Memory - Part 4: Intersec’s custom allocators
malloc()
not the one-size-fits-all allocator
malloc()
is extremely convenient because it is generic.
It does not make any assumptions about the context of the allocation and the
deallocation. Such allocators may just follow each other, or be
separated by a whole job execution. They may take place in the same
thread, or not… Since it is generic, each allocation is different from
each other, meaning that long term allocations share the same pool as
short term ones.
Consequently, the implementation of malloc()
is complex
Since memory can be shared by several threads, the pool must be shared
and locking is required. Since modern hardware has more and more
physical threads, locking the pool at every single allocation would have
disastrous impacts on performance. Therefore, modern malloc()
implementations have thread-local caches and will lock the main pool
only if the caches get too small or too large. A side effect is that
some memory gets stuck in thread-local caches and is not easily
accessible from other threads.
Since chunks of memory can get stuck at different locations (within thread-local caches, in the global pool, or just simply allocated by the process), the heap gets fragmented. It becomes hard to release unused memory to the kernel, and it becomes highly probable that two successive allocations will return chunk of memories that are far from each other, generating random accesses to the heap. As we have seen in the previous article, random access is far from being the optimal solution for accessing memory.

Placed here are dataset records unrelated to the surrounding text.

(* ===== verification/Serializer.v ===== *)
(** * Writing compiled programs (include/serializer.hpp, src/serialization/serializer.cpp)

    A function and the functions its constants refer to become numbered
    chunks; strings go to a block of their own, each once.  Chunk ids are
    handed out from 0 on, so the map from ids to bytes is a list here. *)

From S2P Require Import Prelude Double HashMap Hash Platform Bytes Opcode Value Chunk Object Memory Context.

Record Serializer : Type := mkSerializer {
  strings_block : list Z;
  strings_offset : gmap positive Z;
  chunks : list (list Z);
  chunk_counter : Z;
  string_count : Z;
  emit_debug_information : bool
}.

Module Serializer.
Import DataPacker.

(** [ObjectString::get()], as bytes. *)
Definition string_bytes (s : string) : list Z :=
  (fun c => Z.of_N (N_of_ascii c)) <$> String.list_ascii_of_string s.

Definition char (c : ascii) : Z := Z.of_N (N_of_ascii c).

Definition set_strings (s : Serializer) (block : list Z) (offsets : gmap positive Z) (count : Z) : Serializer :=
  mkSerializer block offsets (chunks s) (chunk_counter s) count (emit_debug_information s).
Definition set_chunks (s : Serializer) (cs : list (list Z)) (counter : Z) : Serializer :=
  mkSerializer (strings_block s) (strings_offset s) cs counter (string_count s) (emit_debug_information s).

Section serializer.
Context (h : heap).

Definition serialize_string (r : ref) : M Serializer Z :=
  s ← get;
  match strings_offset s !! r with
  | Some offset => mret offset
  | None =>
      o ← lift (Heap.string h r);
      if (2 ^ 32 - 1 <? Z.of_nat (length (strings_block s)))%Z then throw "string too large"
      else
        let offset := u32 (Z.of_nat (length (strings_block s))) in
        (* the count of bytes is an int *)
        if (2 ^ 31 <=? 4 + Z.of_nat (length (string_bytes (str o))))%Z then throw "string not serialized correctly" else
        put (set_strings s (strings_block s ++ encode_length_prefixed (string_bytes (str o)))
               (<[r := offset]> (strings_offset s)) (u32 (string_count s + 1))) ;;
        mret offset
  end.

Definition chunk_header_sizes : list nat := [1; 4; 1; 2; 2; 4; 1; 4; 4; 1]%nat.

Definition write_chunk_header (fn : ObjectFunction) (chunk_id : Z) : M Serializer (list Z) :=
  function_name_index ← serialize_string (name_ fn);
  s ← get;
  if negb (nbytes chunk_header_sizes =? 24)%Z then throw "invalid number of bytes written for chunk header"
  else mret (encode (zip chunk_header_sizes
    [char "F"; function_name_index; u8 (arity_ fn); u16 (upvalue_count_ fn);
     u16 (Z.of_nat (length (value_array (chunk fn)))); u32 (Z.of_nat (length (code (chunk fn))));
     if emit_debug_information s then 1%Z else 0%Z; chunk_id; 0%Z; 0%Z])).

(** The nine bytes of a constant: its type, and what is written after it. *)
Definition constant_entry (type : ascii) (bytes : list Z) : list Z :=
  char type :: bytes ++ replicate (8 - length bytes) 0%Z.

Definition write_constant (serialize_function : ref -> M Serializer Z) (v : Value) : M Serializer (list Z) :=
  match data v with
  | NIL => mret (constant_entry "N" [])
  | BOOLEAN b => mret (constant_entry "B" (encode_le 1 (if b then 1 else 0)))
  | NUMBER_REAL d => bytes ← lift (encode_double d); mret (constant_entry "R" bytes)
  | NUMBER_INT i => mret (constant_entry "I" (encode_le 8 i))
  | OBJECT r =>
      o ← lift (Heap.read h r);
      match o with
      | ObjString _ => index ← serialize_string r; mret (constant_entry "S" (encode_le 8 index))
      | ObjFunction _ => index ← serialize_function r; mret (constant_entry "F" (encode_le 8 index))
      | _ => throw "invalid object type for serialization"
      end
  end.

Fixpoint write_constant_pool (serialize_function : ref -> M Serializer Z) (constants : list Value)
    : M Serializer (list Z) :=
  match constants with
  | [] => mret []
  | v :: constants =>
      entry ← write_constant serialize_function v;
      entries ← write_constant_pool serialize_function constants;
      mret (entry ++ entries)
  end.

Definition write_debug_information (fn : ObjectFunction) : outcome (list Z) :=
  let line_info := lines (chunk fn) in
  if (2 ^ 32 - 1 <=? Z.of_nat (length line_info))%Z
  then Throw "error while writing debug info: too much debug info"
  else Ret (encode [(4%nat, u32 (Z.of_nat (length line_info))); (4%nat, 0%Z)] ++
            (line_info ≫= (fun line => encode [(4%nat, u32 (offset line)); (4%nat, u32 (line_number line))]))).

(** [buffer.insert(buffer.end(), ...)] on the buffer of a chunk. *)
Definition append_chunk (id : Z) (bytes : list Z) : M Serializer unit :=
  modify (fun s => set_chunks s (alter (fun buffer => buffer ++ bytes) (Z.to_nat id) (chunks s)) (chunk_counter s)).

Fixpoint serialize_function (fuel : nat) (r : ref) : M Serializer Z :=
  match fuel with
  | O => out_of_fuel
  | S fuel =>
      s ← get;
      if (chunk_counter s =? 65535)%Z then throw "too many chunks, can only serialize < 65535 chunks"
      else
        let current_chunk_id := chunk_counter s in
        put (set_chunks s (chunks s ++ [[]]) (u32 (chunk_counter s + 1))) ;;
        fn ← lift (Heap.function h r);
        header ← write_chunk_header fn current_chunk_id;
        append_chunk current_chunk_id header ;;
        pool ← write_constant_pool (serialize_function fuel) (value_array (chunk fn));
        append_chunk current_chunk_id pool ;;
        append_chunk current_chunk_id (code (chunk fn)) ;;
        s ← get;
        (if emit_debug_information s then
           debug ← lift (write_debug_information fn); append_chunk current_chunk_id debug
         else mret tt) ;;
        mret current_chunk_id
  end.

(** Every call takes an id, and there are less than 65536 of them. *)
Definition function_fuel : nat := Z.to_nat 65536.

(** The pairs of name and flags of the symbol table. *)
Fixpoint symbol_entries (names : list ref) (values : list GlobalValue) : M Serializer (list Z) :=
  match names, values with
  | [], _ => mret []
  | r :: names, g :: values =>
      index ← serialize_string r;
      entries ← symbol_entries names values;
      mret (encode [(4%nat, index); (1%nat, if is_const g then 1%Z else 0%Z); (2%nat, 0%Z); (1%nat, 0%Z)] ++ entries)
  | _ :: _, [] => undef "value index out of range"
  end.

Definition serialize_symbol_table (context : Context) : M Serializer (list Z) :=
  entries ← symbol_entries (names context) (Context.globals context);
  mret (encode [(2%nat, u16 (Z.of_nat (length (names context)))); (2%nat, 0%Z)] ++ entries).

(** The first eight bytes of the block were left free. *)
Definition write_string_block_header : M Serializer unit :=
  s ← get;
  if (2 ^ 32 - 1 <=? Z.of_nat (length (strings_block s)))%Z then throw "strings block too huge"
  else put (set_strings s (encode [(4%nat, string_count s); (4%nat, u32 (Z.of_nat (length (strings_block s))))] ++
                           drop 8 (strings_block s)) (strings_offset s) (string_count s)).

Definition serialize_program (function : ref) (context : Context) : M Serializer SerializedBytecode :=
  modify (fun s => mkSerializer (replicate 8 0%Z) ∅ [] 0 0 (emit_debug_information s)) ;;
  id ← serialize_function function_fuel function;
  if negb (id =? 0)%Z then throw "id of main function (script) not 0"
  else
    globals ← serialize_symbol_table context;
    write_string_block_header ;;
    s ← get;
    put (set_strings s [] (strings_offset s) (string_count s)) ;;
    mret (mkBytecode (chunk_counter s) (concat (rev (chunks s))) (strings_block s) globals).

End serializer.

(** A serializer with its options. *)
Definition new_serializer (debug : bool) : Serializer := mkSerializer [] ∅ [] 0 0 debug.

End Serializer.
(* ===== verification/ContextFacts.v ===== *)
(** * The global table while the heap changes

    The table is keyed by string objects and hashes them through the heap; its
    invariant carries over to any heap that keeps those strings. *)

From S2P Require Import Prelude Double HashMap HashMapFacts Hash Platform HashMapProps Opcode Value Chunk Object KeyFacts Memory CollectFacts WriteFacts Context.

Section context.
Context `{PlatformLaws}.
Implicit Types (h : heap) (c : Context) (g : gmap (option ref) Z).

(** The table as the compiler and the machine keep it.  An index of more than [int] wraps around;
    it is then negative or leads to another variable. *)
Record globals_ok h c g : Prop := {
  globals_table : @repr _ _ (string_key h) (fun k => k <> None) _ _ (global_names c) g;
  globals_length : length (names c) = length (globals c);
  globals_index : forall k i, g !! k = Some i -> int_index i (Z.of_nat (length (globals c)));
  globals_named : forall r, r ∈ names c -> is_Some (g !! Some r);
  globals_strings : forall r i, g !! Some r = Some i -> exists s, Heap.string h r = Ret s;
  globals_distinct : NoDup (names c)
}.

(** Only the hashes of the keys in the table matter. *)
Lemma rehashed_wf h h' (ss : list (HashMap.slot (option ref) Z)) :
  (forall k v, filled ss (Some k) v -> Heap.string h' k = Heap.string h k) ->
  @wf_slots _ _ (string_key h) (fun k => k <> None) ss ->
  @wf_slots _ _ (string_key h') (fun k => k <> None) ss.
Proof.
  intros Heq [Hdef Hr]. constructor; [done|]. intros i s Hi Hs.
  destruct (Hr i s Hi Hs) as (Hv & d & Hd & Hpos & Hp). split; [done|]. exists d.
  assert (E : @HashMap.home _ _ (string_key h') ss (HashMap.key s) = @HashMap.home _ _ (string_key h) ss (HashMap.key s)).
  { unfold HashMap.home. cbn [HashMap.hasher string_key]. destruct (HashMap.key s) as [k|] eqn:Ek; [|done].
    rewrite (Heq k (HashMap.value s)); [done|]. exists i. rewrite Hi, <-Ek, <-Hs. by destruct s. }
  unfold passes, at_probe in *. by rewrite E.
Qed.

Lemma rehashed_repr h h' (t : HashMap.table (option ref) Z) g :
  (forall r i, g !! Some r = Some i -> Heap.string h' r = Heap.string h r) ->
  @repr _ _ (string_key h) (fun k => k <> None) _ _ t g ->
  @repr _ _ (string_key h') (fun k => k <> None) _ _ t g.
Proof.
  intros Heq [Hwf Hm]. constructor; [|done]. destruct Hwf as [Ha Hc Hs Ht]. constructor; try done.
  apply (rehashed_wf h); [|done]. intros k v Hf. apply (Heq k v). by apply Hm.
Qed.

Lemma globals_heap h h' c g :
  globals_ok h c g -> (forall r s, Some r ∈ Context.global_roots c -> Heap.string h r = Ret s -> Heap.string h' r = Ret s) ->
  globals_ok h' c g.
Proof.
  intros [Ht Hl Hi Hn Hs Hd] Hk.
  assert (Hroot : forall r i, g !! Some r = Some i -> Heap.string h' r = Heap.string h r).
  { intros r i Hg. destruct (Hs r i Hg) as [s E]. rewrite E. apply Hk; [|done].
    unfold Context.global_roots. apply elem_of_app. left. apply list_elem_of_fmap. exists (Some r, i).
    split; [done|]. rewrite (entries_repr _ _ _ Ht). by apply elem_of_map_to_list. }
  constructor; try done; [by eapply rehashed_repr|].
  intros r i Hg. destruct (Hs r i Hg) as [s E]. exists s. by rewrite (Hroot r i).
Qed.

(** The roots of the table are the string objects and the values of the variables. *)
Lemma elem_of_global_roots h c g o : globals_ok h c g ->
  o ∈ Context.global_roots c <->
  is_Some (g !! o) \/ o ∈ ((fun v => value_ref (global_value v)) <$> globals c).
Proof.
  intros Hok. unfold Context.global_roots. rewrite elem_of_app.
  cut (o ∈ (HashMap.entries (global_names c)).*1 <-> is_Some (g !! o)); [by intros ->|].
  rewrite list_elem_of_fmap. split.
  - intros ([k i] & -> & Hin). rewrite (entries_repr _ _ _ (globals_table _ _ _ Hok)) in Hin.
    apply elem_of_map_to_list in Hin. by eexists.
  - intros [i Hi]. exists (o, i). split; [done|].
    rewrite (entries_repr _ _ _ (globals_table _ _ _ Hok)). by apply elem_of_map_to_list.
Qed.

(** Asking for a name; a table too large to grow throws. *)
Lemma get_global_known h c g r i : globals_ok h c g -> g !! Some r = Some i -> Context.get_global h c r = Ret (i, c).
Proof.
  intros [Ht _ _ _ _ _] Hi. unfold Context.get_global.
  rewrite (@get_repr _ _ (string_key h) (fun k => k <> None) _ _ _ _ _ (Some r) Ht) by done. by rewrite Hi.
Qed.

Lemma get_global_new h c g r s :
  globals_ok h c g -> Heap.string h r = Ret s -> g !! Some r = None ->
  (Context.get_global h c r = Throw HashMap.too_large) \/
  exists t, let i := i32 (Z.of_nat (length (globals c))) in
    let c' := mkContext t (globals c ++ [Context.new_global]) (names c ++ [r]) in
    Context.get_global h c r = Ret (i, c') /\ globals_ok h c' (<[Some r := i]> g).
Proof.
  intros [Ht Hl Hi Hn Hst Hd] Hs Hnew. unfold Context.get_global.
  rewrite (@get_repr _ _ (string_key h) (fun k => k <> None) _ _ _ _ _ (Some r) Ht) by done.
  rewrite Hnew. cbn [mbind outcome_bind].
  replace (i32 _) with (i32 (Z.of_nat (length (globals c)))) by (f_equal; rewrite length_app; cbn; lia).
  set (i := i32 _).
  destruct (@insert_repr _ _ (string_key h) (fun k => k <> None) _ _ _ _ _ (Some r) i Ht)
    as [[E _]|(t & E & Ht')]; [done|left; by rewrite E|].
  right. rewrite E. cbn [mbind outcome_bind]. exists t. split; [done|]. constructor; cbn.
  - exact Ht'.
  - rewrite !length_app. cbn. lia.
  - intros k j. rewrite lookup_insert_Some, length_app. cbn. intros [[<- <-]|[_ Hk]]; [|eapply int_index_mono; [exact (Hi k j Hk)|lia]].
    apply int_index_i32. lia.
  - intros r'. rewrite elem_of_app, list_elem_of_singleton, lookup_insert_is_Some'.
    intros [Hr'| ->]; [right; by apply Hn|by left].
  - intros r' j. rewrite lookup_insert_Some. intros [[[= <-] _]|[_ Hk]]; [by eexists|by eapply Hst].
  - apply NoDup_app. split; [done|]. split; [|apply NoDup_singleton].
    intros x Hx ->%list_elem_of_singleton. apply Hn in Hx. rewrite Hnew in Hx. by destruct Hx.
Qed.

Lemma get_global_outcome h c g r s :
  globals_ok h c g -> Heap.string h r = Ret s ->
  (Context.get_global h c r = Throw HashMap.too_large) \/
  exists i c' g', Context.get_global h c r = Ret (i, c') /\ globals_ok h c' g' /\
    int_index i (Z.of_nat (length (globals c'))) /\ (length (globals c) <= length (globals c'))%nat /\
    (forall o, o ∈ Context.global_roots c' -> o = None \/ o = Some r \/ o ∈ Context.global_roots c).
Proof.
  intros Hok Hs. destruct (g !! Some r) as [i|] eqn:Ei.
  { right. exists i, c, g. rewrite (get_global_known _ _ _ _ _ Hok Ei).
    split_and!; try done; [by eapply globals_index|]. by right; right. }
  destruct (get_global_new h c g r s Hok Hs Ei) as [?|(t & E & Hok')]; [by left|]. right. cbv zeta in E, Hok'.
  eexists _, _, _. split; [exact E|]. split_and!; [exact Hok'| |cbn; rewrite length_app; lia|].
  - apply (globals_index _ _ _ Hok' (Some r)), lookup_insert_eq.
  - intros o. rewrite (elem_of_global_roots _ _ _ o Hok'), (elem_of_global_roots _ _ _ o Hok). cbn.
    rewrite lookup_insert_is_Some', fmap_app, elem_of_app. cbn.
    intros [[<-|?]|[?|Ho]]; auto. by apply list_elem_of_singleton in Ho as ->; left.
Qed.

(** Changing the flags of a variable. *)
Lemma set_const_outcome h c g i b :
  globals_ok h c g -> int_index i (Z.of_nat (length (globals c))) ->
  Context.set_const c i b = Undef int_overflow \/
  exists c', Context.set_const c i b = Ret c' /\ globals_ok h c' g /\
    length (globals c') = length (globals c) /\
    (forall o, o ∈ Context.global_roots c' -> o ∈ Context.global_roots c).
Proof.
  intros Hok Hi. unfold Context.set_const, Context.update, Context.get_internal_value.
  destruct (Z.ltb_spec i 0) as [|Hpos]; [left; by rewrite (int_index_negative _ _ Hi)|]. right. destruct Hi as [Hi _].
  destruct (lookup_lt_is_Some_2 (globals c) (Z.to_nat i)) as [v Hv]; [lia|]. rewrite Hv.
  cbn [or_undef mbind outcome_bind]. eexists. split; [done|].
  set (v' := mkGlobal _ _ _ _ _).
  assert (Hvals : (fun v => value_ref (global_value v)) <$> <[Z.to_nat i := v']> (globals c) =
                  (fun v => value_ref (global_value v)) <$> globals c).
  { rewrite list_fmap_insert. apply list_insert_id. by rewrite list_lookup_fmap, Hv. }
  assert (Hok' : globals_ok h (mkContext (global_names c) (<[Z.to_nat i := v']> (globals c)) (names c)) g).
  { destruct Hok. constructor; cbn; rewrite ?length_insert; try done. }
  split_and!; [done|cbn; apply length_insert|].
  intros o. rewrite (elem_of_global_roots _ _ _ o Hok'), (elem_of_global_roots _ _ _ o Hok). cbn. by rewrite Hvals.
Qed.

Lemma get_internal_value_outcome h c g i :
  globals_ok h c g -> int_index i (Z.of_nat (length (globals c))) ->
  Context.get_internal_value c i = Undef int_overflow \/
  (exists v, Context.get_internal_value c i = Ret v) /\
  exists r s, Context.get_name c i = Ret r /\ Heap.string h r = Ret s.
Proof.
  intros [] Hi. unfold Context.get_internal_value, Context.get_name.
  destruct (Z.ltb_spec i 0) as [|Hpos]; [left; by rewrite (int_index_negative _ _ Hi)|]. right. destruct Hi as [Hi _].
  destruct (lookup_lt_is_Some_2 (globals c) (Z.to_nat i)) as [v Hv]; [lia|].
  destruct (lookup_lt_is_Some_2 (names c) (Z.to_nat i)) as [r Hr]; [lia|].
  rewrite Hv, Hr. split; [by exists v|]. 
  destruct (globals_named0 r) as [j Hj]; [by eapply list_elem_of_lookup_2|].
  destruct (globals_strings0 r j Hj) as [s Hs]. by exists r, s.
Qed.

End context.
(* ===== verification/ParserProps.v ===== *)
(** * Recovery after a syntax error *)

From S2P Require Import Prelude Token Lexer LexerFacts SweepFacts Parser ParserFacts.
Import TokenType.

(** The tokens recovery stops at.  Other tokens start a statement too, but are skipped: [const],
    [switch], [break], [continue] and the opening brace of a block. *)
Definition recovery_tokens : list TokenType.t := [CLASS; FUN; VAR; FOR; IF; WHILE; PRINT; RETURN].

Lemma statement_boundary_spec t : Parser.statement_boundary t = true <-> t ∈ recovery_tokens.
Proof. rewrite <-(bool_decide_eq_true (t ∈ recovery_tokens)). by destruct t. Qed.

(** Where [synchronize] stops: at the end of the text, after a semicolon, or before one of these. *)
Definition at_stop (p : Parser) : Prop :=
  Token.token_type (Lexer.deref (current p)) = END_OF_FILE \/
  Token.token_type (Lexer.deref (previous_ p)) = SEMICOLON \/
  Token.token_type (Lexer.deref (current p)) ∈ recovery_tokens.

(** The parser after [n] tokens more. *)
Fixpoint advances (n : nat) : M Parser unit :=
  match n with
  | O => mret tt
  | S n => Parser.advance ;; advances n
  end.

Section recovery.
Context (src : list ascii) (Hsrc : nul ∉ src).

Lemma synchronize_loop_least fuel p : parser_ok src p -> (prem p <= fuel)%nat ->
  exists n p', Parser.synchronize_loop fuel p = Ret (tt, p') /\ advances n p = Ret (tt, p') /\ at_stop p' /\
    (n <= prem p)%nat /\ forall k, (k < n)%nat -> exists q, advances k p = Ret (tt, q) /\ ~ at_stop q.
Proof using Hsrc.
  revert p. induction fuel as [|fuel IH]; intros p Hok Hf; cbn [Parser.synchronize_loop];
    unfold Parser.peek, Parser.previous; erewrite M_bind_run by apply gets_run;
    (case_decide as Ht; [exists O, p; split_and!; [done|done|by left|lia|lia]|]);
    (assert (Hne : prem p <> 0%nat) by (intros He; apply Ht; rewrite (iter_type _ _ (current_ok _ _ Hok));
      by apply (rem_end _ _ (current_ok _ _ Hok)))); [lia|].
  erewrite M_bind_run by apply gets_run.
  case_decide as Hp; [exists O, p; split_and!; [done|done|by right; left|lia|lia]|].
  destruct (Parser.statement_boundary _) eqn:Eb.
  { exists O, p. split_and!; [done|done|right; right; by apply statement_boundary_spec|lia|lia]. }
  destruct (advance_runs src Hsrc p Hok) as (p1 & Hrun & Hok1 & _ & Hrem & _).
  destruct (IH p1 Hok1) as (n & p' & Hloop & Hadv & Hstop & Hn & Hleast); [lia|].
  exists (S n), p'. cbn [advances]. rewrite !(M_bind_run _ _ _ _ _ Hrun).
  split_and!; [done|done|done|lia|]. intros [|k] Hk.
  - exists p. split; [done|]. unfold at_stop. intros [?|[?|E%statement_boundary_spec]]; [done|done|by rewrite E in Eb].
  - destruct (Hleast k) as (q & Hq & ?); [lia|]. exists q. cbn [advances]. by rewrite (M_bind_run _ _ _ _ _ Hrun).
Qed.

End recovery.

(** C21. Recovery after a syntax error makes progress: from any state of the parser over a text without a
    zero byte, [synchronize] ends in the first state that is at the end of the text, after a semicolon, or
    before [class], [fun], [var], [for], [if], [while], the print statement or [return]; it skips no such
    place, and no more tokens than are left.  It does skip the other statements: [const], [switch],
    [break], [continue] and blocks. *)
Theorem recovery_reaches_a_statement (src : list ascii) (p : Parser) :
  nul ∉ src -> parser_ok src p ->
  exists n p', Parser.synchronize p = Ret (tt, p') /\
    advances n (Parser.set_panic p false) = Ret (tt, p') /\ at_stop p' /\ (n <= prem p)%nat /\
    forall k, (k < n)%nat -> exists q, advances k (Parser.set_panic p false) = Ret (tt, q) /\ ~ at_stop q.
Proof.
  intros Hsrc Hok.
  apply (synchronize_loop_least src Hsrc (length (Lexer.source (current p)) + 1) (Parser.set_panic p false)).
  - by apply (same_window_ok src p).
  - unfold prem, rem, Lexer.remaining, Lexer.size. cbn. rewrite (iter_source _ _ (current_ok _ _ Hok)).
    case_decide; lia.
Qed.

(** [1 +], an error, a switch that is skipped, then a statement. *)
Definition broken_text : list ascii := String.list_ascii_of_string "1 + ) 2 switch echo 3;".

Lemma broken_text_ok : nul ∉ broken_text.
Proof. by apply (bool_decide_unpack _). Qed.

Lemma broken_parser : exists p, (it ← Lexer.cbegin broken_text; Parser.new_parser it ErrorReporter.empty) = Ret p /\
  parser_ok broken_text p.
Proof.
  destruct (cbegin_runs broken_text broken_text_ok) as (it & -> & Hit).
  destruct (new_parser_runs broken_text broken_text_ok it ErrorReporter.empty Hit) as (p & Hp & Hok & _).
  by exists p.
Qed.

Lemma recovery_reaches_a_statement_witness : exists p n p',
  (it ← Lexer.cbegin broken_text; Parser.new_parser it ErrorReporter.empty) = Ret p /\
  Parser.synchronize p = Ret (tt, p') /\ advances n (Parser.set_panic p false) = Ret (tt, p') /\ at_stop p' /\
  (n <= prem p)%nat /\
  forall k, (k < n)%nat -> exists q, advances k (Parser.set_panic p false) = Ret (tt, q) /\ ~ at_stop q.
Proof.
  destruct broken_parser as (p & Hp & Hok).
  destruct (recovery_reaches_a_statement broken_text p broken_text_ok Hok) as (n & p' & H).
  exists p, n, p'. exact (conj Hp H).
Defined.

As a consequence, it is sometimes necessary to have specialized allocators with predictable behavior. At Intersec, we have several of them to use in various situations. In some specific use cases we increase performance by several orders of magnitude.
Benchmarks
In order to provide some comparison points, we ran a small synthetic
benchmark. This benchmark tests the performance of malloc()
and free()
in two scenarios. The first scenario is simple: we allocate a 100
million pointers and then we free them all. The allocator’s raw
performance is tested in a single-threaded environment for small
allocations.
#include <stdlib.h>
#include <stdio.h>
#include <stdint.h>
#include <sys/time.h>
struct list {
struct list *next;
};
static int64_t timeval_diffmsec(const struct timeval *tv2,
const struct timeval *tv1)
{
int64_t delta = tv2->tv_sec - tv1->tv_sec;
return delta * 1000 + (tv2->tv_usec - tv1->tv_usec) / 1000;
}
int main(int argc, char *argv[])
{
for (int k = 0; k < 3; k++) {
struct timeval start;
struct timeval end;
struct list *head = NULL;
struct list *tail = NULL;
/* Allocation */
gettimeofday(&start, NULL);
head = tail = malloc(sizeof(struct list));
for (int i = 0; i < 100000000; i++) {
tail->next = malloc(sizeof(struct list));
tail = tail->next;
}
tail->next = NULL;
gettimeofday(&end, NULL);
printf("100,000,000 allocations in %ldms (%ld/s)\n",
timeval_diffmsec(&end, &start),
100000000UL * 1000 / timeval_diffmsec(&end, &start));
/* Deallocation */
gettimeofday(&start, NULL);
while (head) {
struct list *cur = head;
head = head->next;
free(cur);
}
gettimeofday(&end, NULL);
printf("100,000,000 deallocations in %ldms (%ld/s)\n",
timeval_diffmsec(&end, &start),
100000000UL * 1000 / timeval_diffmsec(&end, &start));
}
return 0;
}
The second scenario adds multithreading: after allocating all our pointers, we start freeing them in another thread while allocating new batches of pointers in the main thread. As a consequence, allocation and deallocation are run concurrently in two different threads, creating contention on the allocation pool.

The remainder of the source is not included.